El leopardo y las monas - Félix María Samaniego
En Tetuán, ciudad que está al norte de Marruecos, un
leopardo tenía problemas con la comida porque cazaba monas. Ya las cogía no a
pares, sino a docenas. Luego, las devoraba con muchísimo gusto. Pero al ver la
carnicería que hacía la fiera, las monas que no habían caído en sus garras, huyendo, se subieron a los altísimos
árboles, y el peligroso felino nada pudo hacer ya para cogerlas. Las miraba
como si fuesen uvas verdes, porque no estaban a su alcance.
El leopardo se moría de hambre y un día decidió hacerse el
muerto.
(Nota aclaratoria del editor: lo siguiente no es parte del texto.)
(* ===== verification/DplaneStop.v ===== *)
(** * The data-plane examples: shutting down

    Once the driver has set the stop flag every run ends, and it ends with the
    five threads joined and a result: the driver closes all the channels, so no
    node stays blocked in a send, and each node leaves its loop at the next test
    of the flag. *)

From S2P Require Import Prelude Dplane DplaneMain DplaneSys DplaneInv DplaneReport.
From Stdlib Require Import Relation_Operators Wellfounded.
From stdpp Require Import functions list.
#[local] Open Scope Z_scope.

(** ** Every run ends *)

Section stop.
Context {Q D : Type} `{EqQ : EqDecision Q, EqD : EqDecision D, Topo : Topology Q D}.
#[local] Notation prog := (io Q D).
#[local] Notation plane := (plane Q D).
#[local] Notation thread := (thread Q D).

(** A program goes on with one of its continuations, which are smaller. *)
Definition continues {A} (p' p : prog A) : Prop := exists cap now s s', exec cap now p s = Some (p', s').

Lemma continues_acc {A} (p : prog A) : Acc continues p.
Proof.
  induction p; constructor; intros p' (cap & now & s & s' & Hex); cbn [exec] in Hex; try discriminate;
    try (destruct (link_recv _)); try (destruct (link_send _ _ _) as [[]|]); try (destruct (forallb _ _));
    simpl in Hex; simplify_eq; auto.
Qed.

(** A node's thread after the stop flag: the rest of its round, the test of the
    flag, gone. *)
Inductive winds_down : thread -> thread -> Prop :=
| down_op p p' : continues p' p -> winds_down (Running p') (Running p)
| down_round idle : winds_down (Looping idle) (Running (Fin (Some idle)))
| down_leave : winds_down Exited (Running (Fin None))
| down_stop idle : winds_down Exited (Looping idle).

Lemma winds_down_acc t : Acc winds_down t.
Proof.
  assert (Acc winds_down Exited) as He by (constructor; intros t' Ht; inversion Ht).
  assert (forall idle, Acc winds_down (Looping idle)) as Hl
    by (intros idle; constructor; intros t' Ht; inversion Ht; by subst).
  destruct t as [idle|p|]; [done| |done]. induction (continues_acc p) as [p _ IH].
  constructor. intros t' Ht. inversion Ht; subst; eauto.
Qed.

(** The six threads. *)
Definition threads (s : plane) :=
  (y_main s, y_node s TUN, y_node s FORWARD, y_node s ENC, y_node s TUNNEL, y_node s OAM).

Definition one_moves := symprod _ _ (symprod _ _ (symprod _ _ (symprod _ _ (symprod _ _
  (continues (A := Z * stats_t)) winds_down) winds_down) winds_down) winds_down) winds_down.

Lemma node_moves pl cap now n s s' : y_stop s = true -> node_step pl cap now n s = Some s' ->
  winds_down (y_node s' n) (y_node s n) /\ forall n', n' <> n -> y_node s' n' = y_node s n'.
Proof.
  intros Hst Hs. unfold node_step in Hs. rewrite Hst in Hs.
  assert (forall t s1, y_node s1 = y_node s -> winds_down t (y_node s n) -> s' = set_node n t s1 ->
    winds_down (y_node s' n) (y_node s n) /\ forall n', n' <> n -> y_node s' n' = y_node s n') as Hset.
  { intros t s1 E1 Ht ->. simpl. rewrite fn_lookup_insert, E1. split; [done|]. intros n' Hn. by rewrite fn_lookup_insert_ne. }
  destruct (y_node s n) as [idle|p|]; simplify_eq; [by eapply Hset; [|constructor|]|].
  destruct p as [[|]| | | | | | | | | | | | | | |]; simplify_eq; try by (eapply Hset; [|constructor|]).
  all: destruct (exec _ _ _ _) as [[p' s1]|] eqn:Ex; simpl in Hs; simplify_eq;
    destruct (exec_keeps _ _ _ _ _ _ Ex) as (_ & En & _); (eapply Hset; [done| |done]); constructor; by eexists _, _, _, _.
Qed.

Lemma step_moves pl cap l s s' : y_stop s = true -> step pl cap l s = Some s' -> one_moves (threads s') (threads s).
Proof.
  intros Hst Hs. destruct l as [[|n] now]; unfold step in Hs; simpl in Hs.
  - destruct (exec _ _ _ _) as [[p' s1]|] eqn:Ex; simpl in Hs; simplify_eq.
    destruct (exec_keeps _ _ _ _ _ _ Ex) as (_ & En & _). unfold threads. simpl. rewrite En.
    do 5 apply left_sym. by eexists _, _, _, _.
  - destruct (node_moves _ _ _ _ _ _ Hst Hs) as [Hn Ho]. destruct (node_step_main _ _ _ _ _ _ Hs) as [Em _].
    unfold threads. rewrite Em. destruct n;
      rewrite ?(Ho TUN), ?(Ho FORWARD), ?(Ho ENC), ?(Ho TUNNEL), ?(Ho OAM) by done;
      repeat first [apply right_sym; exact Hn | apply left_sym].
Qed.

Lemma threads_acc s : Acc one_moves (threads s).
Proof. repeat apply Acc_symprod; apply continues_acc || apply winds_down_acc. Qed.

(** The successors of a state. *)
Definition next_state (pl : plane_cfg) (cap : caps Q D) (s' s : plane) : Prop := exists l, step pl cap l s = Some s'.

Lemma stop_stays pl cap l s s' : y_stop s = true -> step pl cap l s = Some s' -> y_stop s' = true.
Proof.
  intros Hst Hs. destruct l as [[|n] now]; unfold step in Hs; simpl in Hs.
  - destruct (exec _ _ _ _) as [[p' s1]|] eqn:Ex; simpl in Hs; simplify_eq.
    destruct (exec_keeps _ _ _ _ _ _ Ex) as (_ & _ & _ & _ & Hl). by apply Hl.
  - destruct (node_step_main _ _ _ _ _ _ Hs) as [_ (_ & _ & Hl)]. by apply Hl.
Qed.

Lemma stopped_acc pl cap s : y_stop s = true -> Acc (next_state pl cap) s.
Proof.
  assert (forall ts, Acc one_moves ts -> forall s, threads s = ts -> y_stop s = true -> Acc (next_state pl cap) s) as Hts.
  - induction 1 as [ts _ IH]. intros s0 <- Hst. constructor. intros s' [l Hs].
    eapply IH; [by eapply step_moves|done|by eapply stop_stays].
  - intros Hst. by eapply Hts, Hst; [apply threads_acc|].
Qed.

(** ** It ends with a result *)

(** What a node does: channel operations, the clock, idling. *)
Fixpoint plain {A} (p : prog A) : Prop :=
  match p with
  | Fin _ => True
  | TryRecv _ k => forall x, plain (k x)
  | Send _ _ k | SendDone _ _ k | IsClosed _ k => forall b, plain (k b)
  | Len _ k | Now k => forall z, plain (k z)
  | Relax _ k => plain k
  | _ => False
  end.

Lemma plain_bind {A B} (m : prog A) (f : A -> prog B) : plain m -> (forall a, plain (f a)) -> plain (m ≫= f).
Proof. intros Hm Hf. induction m; simpl in *; try done; try (intros x; by apply H, Hm); auto. Qed.

Lemma poll_idle_plain pl idle : plain (poll_idle pl idle).
Proof.
  unfold poll_idle, sleep_usec. destruct (p_mode pl); simpl; try done;
    (destruct (idle <? 40); simpl; [done|]); (destruct (idle <? 200); simpl; [done|]); simpl; try done.
  by destruct (_ =? 0).
Qed.

Lemma idle_plain pl ports idle : plain (idle ← node_idle pl ports idle; mret (Some idle)).
Proof.
  apply plain_bind; [|done]. unfold node_idle. apply plain_bind.
  - case_decide; [|done]. induction ports as [|q ports IH]; simpl; [done|]. intros z. by destruct (z >? 0).
  - intros []; [done|apply poll_idle_plain].
Qed.

Lemma any_plain ports : plain (try_recv_any ports).
Proof. induction ports as [|q ports IH]; simpl; [done|]. by intros []. Qed.

(** The rounds of the nodes are such programs, whatever they are answered. *)
Hypothesis node_body_plain : forall pl n idle, plain (node_body pl n idle).

(** Every node is in the middle of such a program, in every state of every run. *)
Definition nodes_plain (s : plane) : Prop := forall n, match y_node s n with Running p => plain p | _ => True end.

Lemma exec_plain {A} cap now (p : prog A) s p' s' : plain p -> exec cap now p s = Some (p', s') -> plain p'.
Proof.
  intros Hp Hex. destruct p; simpl in Hp; try done; cbn [exec] in Hex;
    try (destruct (link_recv _)); try (destruct (link_send _ _ _) as [[]|]); simpl in Hex; simplify_eq; auto.
Qed.

Lemma nodes_plain_set n t s s1 : nodes_plain s -> y_node s1 = y_node s -> match t with Running p => plain p | _ => True end ->
  nodes_plain (set_node n t s1).
Proof.
  intros Hs E Ht. unfold nodes_plain. simpl. rewrite E.
  by apply (insert_all _ _ _ (fun _ t => match t with Running p => plain p | _ => True end)).
Qed.

Lemma step_plain pl cap l s s' : nodes_plain s -> step pl cap l s = Some s' -> nodes_plain s'.
Proof.
  intros Hp Hs. destruct l as [[|n] now]; unfold step in Hs; simpl in Hs.
  - destruct (exec _ _ _ _) as [[p' s1]|] eqn:Ex; simpl in Hs; simplify_eq.
    destruct (exec_keeps _ _ _ _ _ _ Ex) as (_ & En & _). unfold nodes_plain. simpl. by rewrite En.
  - pose proof (Hp n) as Hn. unfold node_step in Hs. destruct (y_node s n) as [idle|p|]; simplify_eq.
    + apply nodes_plain_set with s; [done|done|]. destruct (y_stop s); [done|apply node_body_plain].
    + destruct p as [[|]| | | | | | | | | | | | | | |]; simplify_eq; try (by apply nodes_plain_set with s).
      all: destruct (exec _ _ _ _) as [[p' s1]|] eqn:Ex; simpl in Hs; simplify_eq.
      all: destruct (exec_keeps _ _ _ _ _ _ Ex) as (_ & En & _); apply nodes_plain_set with s; [done|done|].
      all: refine (exec_plain _ _ _ _ _ _ _ Ex); exact Hn.
Qed.

(** With everything closed a node is never blocked. *)
Lemma exec_closed {A} cap now (p : prog A) s :
  plain p -> (forall q, closed_ports s q = true) -> (forall d, closed_sinks s d = true) ->
  (exists a, p = Fin a) \/ is_Some (exec cap now p s).
Proof.
  unfold closed_ports, closed_sinks. intros Hp Hq Hd. destruct p; simpl in Hp; try done; [by left; eexists|right..];
    simpl; unfold link_send; rewrite ?Hq, ?Hd; try (destruct (link_recv _)); by eexists.
Qed.

Lemma node_closed pl cap now n s :
  nodes_plain s -> (forall q, closed_ports s q = true) -> (forall d, closed_sinks s d = true) ->
  y_node s n = Exited \/ is_Some (node_step pl cap now n s).
Proof.
  intros Hp Hq Hd. specialize (Hp n). unfold node_step. destruct (y_node s n) as [idle|p|]; [by right; eexists| |by left].
  right. destruct (exec_closed cap now p s Hp Hq Hd) as [[[idle|] ->]|[[p' s1] Ex]]; [by eexists|by eexists|].
  destruct p as [a| | | | | | | | | | | | | | |]; [discriminate Ex|..].
  all: rewrite Ex; by eexists.
Qed.

(** Nothing can move: the driver has returned and the threads are gone. *)
Lemma stuck_done pl cap Post s : nodes_plain s -> tail_ok Post s -> (forall l, step pl cap l s = None) ->
  (exists r, y_main s = Fin r /\ Post r) /\ forall n, y_node s n = Exited.
Proof.
  intros Hp Ht Hstuck. unfold tail_ok in Ht. pose proof (Hstuck (Main, 0)) as Hm. unfold step in Hm. simpl in Hm.
  assert (forall n, (forall q, closed_ports s q = true) -> (forall d, closed_sinks s d = true) -> y_node s n = Exited) as Hn.
  { intros n Hq Hd. destruct (node_closed pl cap 0 n s Hp Hq Hd) as [?|[s' Hs]]; [done|].
    specialize (Hstuck (Node n, 0)). unfold step in Hstuck. simpl in Hstuck. congruence. }
  destruct (y_main s) as [r| | | | | | | | | | | |k| | |]; simpl in Ht; try done.
  - destruct Ht as (Hq & Hd & HP). split; [by exists r|auto].
  - destruct Ht as (Hq & Hd & _). cbn [exec] in Hm. unfold all_nodes in Hm. simpl in Hm. rewrite !Hn in Hm by done. done.
Qed.

Lemma run_plain pl cap ls main s : run (step pl cap) ls (started main) = Some s -> nodes_plain s.
Proof. intros Hr. eapply run_invariant, Hr; [intros; by eapply step_plain|]. done. Qed.

Context `{Alc : Alloc, !TopologyOk Q D, Drv : Driver Q D, !InjectOk Q D, !DriverOk Q D}.

(** Once the stop flag is set no run goes on for ever, and a run that cannot go
    on has the driver returned and the five threads gone. *)
Lemma reached_stops fuel pl cap cfg lat s :
  0 <= r_count cfg < two64 -> reached fuel pl cap cfg lat s -> y_stop s = true ->
  Acc (next_state pl cap) s /\
  ((forall l, step pl cap l s = None) ->
     (exists code stats, y_main s = Fin (code, stats)) /\ forall n, y_node s n = Exited).
Proof.
  intros Hc Hr Hst. split; [by apply stopped_acc|]. intros Hstuck.
  destruct (reached_inv _ _ _ _ _ Hc _ Hr) as [(R & S & Hn & HJ & Hwp)|(R & S & _ & _ & Ht)].
  - destruct HJ. congruence.
  - destruct Hr as [ls Hr].
    destruct (stuck_done pl cap _ s (run_plain _ _ _ _ _ Hr) Ht Hstuck) as [([code stats] & Em & _) Hx]. eauto.
Qed.
End stop.

(** The handlers are sends; the rest is case analysis on the answers. *)
Ltac plain_step :=
  match goal with
  | |- plain (idle ← node_idle _ _ _; _) => apply idle_plain
  | |- plain (match ?x with _ => _ end) => destruct x
  | |- plain (_ ≫= _) => apply plain_bind
  | |- plain (if ?b then _ else _) => destruct b
  | |- forall _, _ => intro
  | |- True => exact I
  end.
El astuto cazador lo fingió tan bien que parecía que realmente se había
muerto de hambre porque no podía ya comer las monas, que eran su alimento.
Estaba tendido en el suelo, sin moverse.
Las monas desde lo más alto de los árboles lo vieron.
Esperaron toda la mañana porque no sabían si dormía o estaba muerto. Pero como el leopardo no hizo el menor
movimiento, no tuvieron duda alguna de que estaba muerto.
Hasta las monas más viejas y más sabias bajaron del árbol y empezaron a
dar saltos alrededor del leopardo muerto. Primero lo hacían mirando aún al
árbol al que subirse por si tenían que huir corriendo, pero luego ya se
olvidaron de él.
La mona más atrevida se acercó al muerto sin hacer ningún
ruido. Lo miró de patas a cabeza, y después lo olió e incluso se atrevió a
tocarlo. Nada: muerto y bien muerto. Y, contentísima, les dijo a gritos a las
otras monas:
-¡Venid! Está muerto y bien muerto. ¡Empieza ya a oler a muerto!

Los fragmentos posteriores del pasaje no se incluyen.